Stored data:
★ ★ ★ ★

Lemma ok_step_api a a' : api_step a a' → appender_ok a → appender_ok a'.
Proof.
  intros St A. destruct St as [name level message fields s a H0|level lease a H0|capacity e a|level capacity e a
    |lease data a|lease data a|lease n a|lease level name a|lease now a|a|err a|a|fl a|a|h now a G|now a].
  - unfold log. destruct (Level_valid level) eqn:V; cbn [negb].
    2:{ eapply (appender_ok_published None InvalidLease); [done|by apply pub_refused|by apply balanced_invalid, A|apply pool_runs_refl]. }
    assert (Rj : ∀ r a0, a_pool a0 = a_pool a → handles a0 = handles a → a_queue a0 = a_queue a →
      counters a0 = counters a → r ≠ Accepted → r ≠ Filtered → appender_ok (reject level r (attempt_at level a0)).1).
    { intros r a0 E1 E2 E3 E4 N1 N2. eapply (appender_ok_published None InvalidLease); [exact A| | |].
      - apply pub_refused; [done|intros h; destruct r; cbn; by rewrite E1|destruct r; cbn; done|].
        intros items Q. unfold queued_items in *. destruct r; cbn; by rewrite E3.
      - apply balanced_reject; try done. apply (balanced_same a); [done|apply A].
      - destruct r; cbn; rewrite E1; apply pool_runs_refl. }
    destruct (level <? _); [by apply (ok_calm a); [..|apply pool_runs_refl| | |]|].
    destruct (a_closed a); [by apply Rj|]. cbv zeta.
    destruct (marshal _) as [encoded|] eqn:Me; [|by apply Rj].
    assert (A0 : appender_ok (a <| a_sequence ::= inc |>))
      by (by apply (ok_calm a); [..|apply pool_runs_refl| | |]).
    by eapply (log_encoded_spec marshal name level message fields s a).
  - by apply ok_TryPublishLease.
  - by apply ok_acquire.
  - unfold AcquireFor. destruct (negb _); [done|by apply ok_acquire].
  - by apply ok_Lease_Write.
  - by apply ok_Lease_SetBytes.
  - by apply ok_Lease_Commit.
  - by apply ok_Lease_SetAuditContext.
  - by apply ok_Lease_Release.
  - unfold close_begin. destruct (closeStarted a); [done|]. by apply (ok_calm a); [..|apply pool_runs_refl| | |].
  - apply (ok_calm a); try done.
    apply (pool_runs_call DoClose), pool_runs_refl.
  - destruct A as [I L Ba Ho Hi (f & Q & N & Fq)]. constructor; try done; [by apply (balanced_same a)|].
    exists (fifo_close f). split; [exact (bq_close_ok _ _ Q)|]. done.
  - by apply (ok_calm a); [..|apply pool_runs_refl| | |].
  - by apply ok_take.
  - eapply (ok_owned (DoRelease (Some h) now) h StateInFlight StateReturned a); try done.
    destruct (ao_queue a A) as (f & Q & N & Fq). exists f. split_and!; try done. intros Hx.
    rewrite Forall_forall in Fq. by pose proof (in_state_fun _ _ _ _ G (Fq _ Hx)).
  - destruct A as [I L Ba Ho Hi (f & Q & N & Fq)].
    assert (C : calm (a_pool a) (ScanOverdue now (a_pool a)).1).
    { intros h. unfold looks. unfold ScanOverdue. destruct (decide _); [done|]. cbn. unfold scan_add.
      by destruct (_ =? 0). }
    constructor; cbn; try done.
    + by rewrite scan_skeleton.
    + by apply scan_lengths.
    + by apply (balanced_same a).
    + intros n l E. by eapply calm_handle, Ho.
    + exists f. split; [exact Q|]. split; [exact N|]. eapply Forall_impl; [done|]. intros x Hx. by eapply calm_state.
Qed.

Lemma reach_ok a : api_reach a → appender_ok a.
Proof.
  revert a. apply reach_invariant.
  - intros a (c & options & N). by eapply ok_New.
  - intros a a' _ A St. by eapply ok_step_api.
Qed.
(** ** Properties *)

(** Accounting.  In every reachable appender the counters of Stats balance,
    modulo 2^64: publish attempts are the accepted events and the four kinds of
    rejections; at every level attempts are accepted and dropped events; the levels'
    accepted events add up to the total. *)
Theorem appender_accounting a :
  api_reach a →
  let s := Appender_Stats a in
  u64 (PublishAttempts s) = u64 (st_Accepted s +
    (RejectedFull s + RejectedClosed s + RejectedOversized s + RejectedInvalid s)) ∧
  Forall (λ x, u64 (Attempts x.2) = u64 (ls_Accepted x.2 + Dropped x.2)) (ByLevel s) ∧
  u64 (st_Accepted s) = u64 (foldr (λ x n, ls_Accepted x.2 + n) 0 (ByLevel s)).
Proof.
  intros R. destruct (ao_balanced a (reach_ok a R)) as [A B C D]. cbn. unfold by_level.
  destruct (levels a) as [|l0 [|l1 [|l2 [|l3 [|]]]]]; try done.
  rewrite !Forall_cons in B. destruct B as (B0 & B1 & B2 & B3 & _).
  split; [exact A|]. split; [by repeat constructor|]. exact C.
Qed.

(** C34. Handles and leases agree.  In every reachable appender a handle names an
    existing lease of the pool by its identifier, and no two handles name the same
    one; the lease is BORROWED while the handle is neither transferred nor released,
    RETURNED once it is released, and no longer BORROWED once it is transferred. *)
Theorem handles_typed a n l :
  api_reach a → handles a !! n = Some l →
  (∃ pl, leases (a_pool a) !! inner l = Some pl ∧ l_id pl = lh_id l ∧
     (transferred l = false → released l = false → l_state pl = StateBorrowed) ∧
     (released l = true → l_state pl = StateReturned) ∧
     (transferred l = true → l_state pl ≠ StateBorrowed)) ∧
  (∀ n' l', handles a !! n' = Some l' → inner l' = inner l → n' = n).
Proof.
  intros R E. pose proof (reach_ok a R) as A. split.
  - destruct (ao_handles a A n l E) as (z & b & Lk & H). unfold looks in Lk.
    destruct (leases (a_pool a) !! inner l) as [pl|]; [|done]. injection Lk as E1 E2 _.
    exists pl. by rewrite E2.
  - intros n' l' E' Ei. by eapply (ao_inner a A).
Qed.

(** The result prescribed for a call of [TryPublishLease] by the state of the ring. *)
Definition expected_result (level : Z) (lease : option nat) (a : Appender) (f : fifo nat) : PublishResult :=
  match publishable level lease a with
  | None => InvalidLease
  | Some (_, l) =>
      if level <? MinLevel (a_config a) then Filtered
      else if a_closed a then Closed
      else if MaxEventBytes (a_config a) <? inner_Len a (inner l) then Oversized
      else match (fifo_publish f (Some (inner l))).2 with
           | PublishAccepted => Accepted
           | PublishFull => QueueFull
           | _ => Closed
           end
  end.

★ ★ ★ ★

Assignment:
Each line above that holds the string "InvalidLease" should be copied and shown.

Expected answer:
    2:{ eapply (appender_ok_published None InvalidLease); [done|by apply pub_refused|by apply balanced_invalid, A|apply pool_runs_refl]. }
    { intros r a0 E1 E2 E3 E4 N1 N2. eapply (appender_ok_published None InvalidLease); [exact A| | |].
  | None => InvalidLease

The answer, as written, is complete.